Exercise directions -> How many lines of the listing contain the string "duration"? Only the number is wanted.

Data records ->

(** * Browser performance metrics instrumentation

    A shallow embedding of [packages/tracing/src/browser/metrics.ts]:
    the [MetricsInstrumentation] class (first-hidden timestamp, LCP and
    FID observers, the performance-timeline cursor) and the span
    synthesis helpers ([_startChild], [addResourceSpans],
    [addPerformanceNavigationTiming], [addRequest], ...).

    JavaScript objects that the file mutates ([this], the transaction,
    the observers' record buffers, the registered listeners) are threaded
    explicitly as state. *)

From Stdlib Require Import QArith Qcanon.
From stdpp Require Import base numbers strings list gmap.

(** ** JavaScript numbers

    Timestamps are JavaScript numbers.  The finite ones are modelled as
    exact rationals (rounding of doubles is not modelled); [Infinity]
    and [NaN] are kept because the source uses [Infinity] as the
    "never hidden" timestamp and arithmetic on a missing field gives
    [NaN]. *)
Module Num.

Inductive number : Type :=
| NaN
| NegInf
| Fin (q : Qc)
| PosInf.

Definition of_Z (z : Z) : number := Fin (Q2Qc (inject_Z z)).
Definition zero : number := of_Z 0.

Definition Qc_ltb (a b : Qc) : bool :=
  match (a ?= b)%Qc with Lt => true | _ => false end.

Definition Qc_eqb (a b : Qc) : bool :=
  match (a ?= b)%Qc with Eq => true | _ => false end.

(** [a + b] *)
Definition add (a b : number) : number :=
  match a, b with
  | NaN, _ | _, NaN => NaN
  | PosInf, NegInf | NegInf, PosInf => NaN
  | PosInf, _ | _, PosInf => PosInf
  | NegInf, _ | _, NegInf => NegInf
  | Fin x, Fin y => Fin (x + y)%Qc
  end.

(** unary minus *)
Definition neg (a : number) : number :=
  match a with
  | NaN => NaN
  | NegInf => PosInf
  | PosInf => NegInf
  | Fin x => Fin (- x)%Qc
  end.

(** [a - b] *)
Definition sub (a b : number) : number := add a (neg b).

(** [a < b]; false as soon as one side is [NaN] *)
Definition lt (a b : number) : bool :=
  match a, b with
  | NaN, _ | _, NaN => false
  | _, NegInf => false
  | NegInf, _ => true
  | PosInf, _ => false
  | Fin _, PosInf => true
  | Fin x, Fin y => Qc_ltb x y
  end.

(** [a > b] *)
Definition gt (a b : number) : bool := lt b a.

(** [a >= b] *)
Definition ge (a b : number) : bool :=
  match a, b with
  | NaN, _ | _, NaN => false
  | _, _ => negb (lt a b)
  end.

(** [Math.min(a, b)] *)
Definition min (a b : number) : number :=
  match a, b with
  | NaN, _ | _, NaN => NaN
  | _, _ => if lt b a then b else a
  end.

(** ToBoolean on a number: [0] and [NaN] are falsy *)
Definition truthy (a : number) : bool :=
  match a with
  | NaN => false
  | Fin x => negb (Qc_eqb x 0)
  | _ => true
  end.

(** [a / 1000] *)
Definition div1000 (a : number) : number :=
  match a with
  | Fin x => Fin (x / Q2Qc (inject_Z 1000))%Qc
  | other => other
  end.

(** a decimal literal [n / d] *)
Definition frac (n : Z) (d : positive) : number := Fin (Q2Qc (n # d)).

End Num.

Import Num.

(** ** JavaScript strings *)

(** [s.replace(pat, r)] for a string pattern: the first occurrence of
    [pat] is replaced ([r] holds no [$] pattern in the source, it is
    the empty string). *)
Definition replace (s pat r : string) : string :=
  match String.index 0 pat s with
  | Some i =>
      String.substring 0 i s +:+ r +:+
      String.substring (i + String.length pat) (String.length s - (i + String.length pat)) s
  | None => s
  end.

(** [s.indexOf(t) > -1] *)
Definition indexOf_found (s t : string) : bool :=
  match String.index 0 t s with Some _ => true | None => false end.

(** ToBoolean on a string: only the empty string is falsy *)
Definition nonempty (s : string) : bool :=
  match s with EmptyString => false | _ => true end.

(** ** Data model *)

(** [{ value: number }], the value type of [Measurements] *)
Record Measurement : Type := { value : number }.

(** A performance entry ([Record<string, any>] in the source).  The four
    attributes of the [PerformanceEntry] interface are always there; the
    attributes of the subtypes (navigation phases, body sizes,
    [processingStart]) are looked up by key in [props] and may be
    missing. *)
Record PerformanceEntry : Type := {
  name : string;
  entryType : string;
  startTime : number;
  duration : number;
  initiatorType : option string;
  props : gmap string number;
}.

(** [entry[key]] for a numeric attribute; [None] is [undefined] *)
Definition prop (entry : PerformanceEntry) (key : string) : option number :=
  props entry !! key.

(** ToNumber of [entry[key]]: an [undefined] attribute becomes [NaN] once
    arithmetic is done on it *)
Definition prop_number (entry : PerformanceEntry) (key : string) : number :=
  default NaN (prop entry key).

(** ToBoolean of [number | undefined] *)
Definition truthy_opt (x : option number) : bool :=
  match x with Some n => truthy n | None => false end.

(** [SpanContext] from [@sentry/types], restricted to the attributes
    this file sets; every attribute is optional there. *)
Record SpanContext : Type := {
  description : option string;
  op : option string;
  startTimestamp : option number;
  endTimestamp : option number;
  data : option (gmap string number);
}.

(** Modelled from the spec: the [Transaction] class ([../transaction]) is
    not part of the sources.  It owns a mutable start timestamp, an
    operation tag, the list of child spans and the attached
    measurements. *)
Record Transaction : Type := {
  tx_op : option string;
  tx_startTimestamp : number;
  tx_spans : list SpanContext;
  tx_measurements : option (gmap string Measurement);
}.

(** [x === s] for [x : string | undefined] *)
Definition str_is (x : option string) (s : string) : bool :=
  match x with
  | Some o => String.eqb o s
  | None => false
  end.

(** Modelled from the spec: [transaction.startChild(ctx)] creates a child
    span from the context and adds it to the child-span list. *)
Definition startChild (transaction : Transaction) (ctx : SpanContext) : Transaction :=
  {| tx_op := tx_op transaction;
     tx_startTimestamp := tx_startTimestamp transaction;
     tx_spans := tx_spans transaction ++ [ctx];
     tx_measurements := tx_measurements transaction |}.

(** Modelled from the spec: [transaction.setMeasurements(m)] attaches the
    measurement store to the transaction. *)
Definition setMeasurements (transaction : Transaction)
    (m : gmap string Measurement) : Transaction :=
  {| tx_op := tx_op transaction;
     tx_startTimestamp := tx_startTimestamp transaction;
     tx_spans := tx_spans transaction;
     tx_measurements := Some m |}.

(** Modelled from the spec: [msToSec] ([../utils]) converts milliseconds
    to seconds. *)
Definition msToSec (time : number) : number := div1000 time.

(** ** Span synthesis *)

(** [_startChild(transaction, { startTimestamp, ...ctx })] *)
Definition _startChild (transaction : Transaction) (ctx : SpanContext) : Transaction :=
  let transaction :=
    match startTimestamp ctx with
    | Some ts =>
        if truthy ts && gt (tx_startTimestamp transaction) ts
        then {| tx_op := tx_op transaction;
                tx_startTimestamp := ts;
                tx_spans := tx_spans transaction;
                tx_measurements := tx_measurements transaction |}
        else transaction
    | None => transaction
    end in
  startChild transaction ctx.

(** [addMeasureSpans]: returns the transaction and [measureStartTimestamp] *)
Definition addMeasureSpans (transaction : Transaction) (entry : PerformanceEntry)
    (startTime duration timeOrigin : number) : Transaction * number :=
  let measureStartTimestamp := add timeOrigin startTime in
  let measureEndTimestamp := add measureStartTimestamp duration in
  (_startChild transaction
     {| description := Some (name entry);
        endTimestamp := Some measureEndTimestamp;
        op := Some (entryType entry);
        startTimestamp := Some measureStartTimestamp;
        data := None |},
   measureStartTimestamp).

(** [if (key in entry) data[label] = entry[key]] *)
Definition copy_size (entry : PerformanceEntry) (key label : string)
    (data : gmap string number) : gmap string number :=
  match prop entry key with
  | Some v => <[label := v]> data
  | None => data
  end.

(** [addResourceSpans]: returns the transaction and the end timestamp,
    [None] for [undefined] *)
Definition addResourceSpans (transaction : Transaction) (entry : PerformanceEntry)
    (resourceName : string) (startTime duration timeOrigin : number)
    : Transaction * option number :=
  if str_is (initiatorType entry) "xmlhttprequest" || str_is (initiatorType entry) "fetch"
  then (transaction, None)
  else
    let data := copy_size entry "transferSize" "Transfer Size" ∅ in
    let data := copy_size entry "encodedBodySize" "Encoded Body Size" data in
    let data := copy_size entry "decodedBodySize" "Decoded Body Size" data in
    let startTimestamp := add timeOrigin startTime in
    let endTimestamp := add startTimestamp duration in
    (_startChild transaction
       {| description := Some resourceName;
          endTimestamp := Some endTimestamp;
          op := Some match initiatorType entry with
                     | Some t => if nonempty t then "resource." +:+ t else "resource"
                     | None => "resource"
                     end;
          startTimestamp := Some startTimestamp;
          data := Some data |},
     Some endTimestamp).

(** [addPerformanceNavigationTiming] *)
Definition addPerformanceNavigationTiming (transaction : Transaction)
    (entry : PerformanceEntry) (event : string) (timeOrigin : number) : Transaction :=
  let end_ := prop entry (event +:+ "End") in
  let start := prop entry (event +:+ "Start") in
  if negb (truthy_opt start) || negb (truthy_opt end_) then transaction
  else
    _startChild transaction
      {| description := Some event;
         endTimestamp := Some (add timeOrigin (msToSec (default NaN end_)));
         op := Some "browser";
         startTimestamp := Some (add timeOrigin (msToSec (default NaN start)));
         data := None |}.

(** [addRequest] *)
Definition addRequest (transaction : Transaction) (entry : PerformanceEntry)
    (timeOrigin : number) : Transaction :=
  let transaction :=
    _startChild transaction
      {| description := Some "request";
         endTimestamp := Some (add timeOrigin (msToSec (prop_number entry "responseEnd")));
         op := Some "browser";
         startTimestamp := Some (add timeOrigin (msToSec (prop_number entry "requestStart")));
         data := None |} in
  _startChild transaction
    {| description := Some "response";
       endTimestamp := Some (add timeOrigin (msToSec (prop_number entry "responseEnd")));
       op := Some "browser";
       startTimestamp := Some (add timeOrigin (msToSec (prop_number entry "responseStart")));
       data := None |}.

(** [addNavigationSpans] *)
Definition addNavigationSpans (transaction : Transaction) (entry : PerformanceEntry)
    (timeOrigin : number) : Transaction :=
  let transaction := addPerformanceNavigationTiming transaction entry "unloadEvent" timeOrigin in
  let transaction := addPerformanceNavigationTiming transaction entry "domContentLoadedEvent" timeOrigin in
  let transaction := addPerformanceNavigationTiming transaction entry "loadEvent" timeOrigin in
  let transaction := addPerformanceNavigationTiming transaction entry "connect" timeOrigin in
  let transaction := addPerformanceNavigationTiming transaction entry "domainLookup" timeOrigin in
  addRequest transaction entry timeOrigin.

(** ** The instrumentation and its host *)

(** [_forceLCP] holds one of two closures: the initial no-op, or the one
    [_trackLCP] installs, which drains the observer's records. *)
Inductive ForceLCP : Type := ForceNoop | ForceTakeRecords.

(** The fields of [class MetricsInstrumentation].  The cursor is an index
    into an array, kept as a natural number. *)
Record MetricsInstrumentation : Type := {
  _firstHiddenTime : number;
  _lcpFinal : bool;
  _measurements : gmap string Measurement;
  _performanceCursor : nat;
  _forceLCP : ForceLCP;
}.

(** A [<script>] element: [dataset.entry] and [src] *)
Record Script : Type := {
  dataset_entry : option string;
  src : string;
}.

(** What the page offers and does not change during a session. *)
Record Env : Type := {
  (* global && global.performance *)
  hasPerformance : bool;
  (* global.performance.mark *)
  hasMark : bool;
  (* global.performance.getEntries *)
  hasGetEntries : bool;
  (* performance.timeOrigin, in milliseconds *)
  timeOrigin : number;
  (* document.scripts; None when there is no global.document *)
  scripts : option (list Script);
  (* window.location.origin *)
  location_origin : string;
  (* PerformanceObserver.supportedEntryTypes.includes(type), and
     constructing and observing does not throw *)
  lcpSupported : bool;
  fidSupported : bool;
  (* po.takeRecords *)
  hasTakeRecords : bool;
}.

(** The part of the browser that changes: the performance timeline, the
    document's visibility, the records queued for the two observers and
    the listeners and observers that are registered. *)
Record Host : Type := {
  (* performance.getEntries() *)
  timeline : list PerformanceEntry;
  (* document.visibilityState *)
  visibilityState : string;
  (* records queued for each observer and not yet delivered *)
  lcpRecords : list PerformanceEntry;
  fidRecords : list PerformanceEntry;
  (* whether each observer is observing *)
  lcpObserving : bool;
  fidObserving : bool;
  (* the two [once] listeners for visibilitychange, while registered *)
  firstHiddenListener : bool;
  lcpListener : bool;
}.

Definition set_timeline (v : list PerformanceEntry) (h : Host) :=
  {| timeline := v; visibilityState := visibilityState h;
     lcpRecords := lcpRecords h; fidRecords := fidRecords h;
     lcpObserving := lcpObserving h; fidObserving := fidObserving h;
     firstHiddenListener := firstHiddenListener h; lcpListener := lcpListener h |}.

Solution below -> 5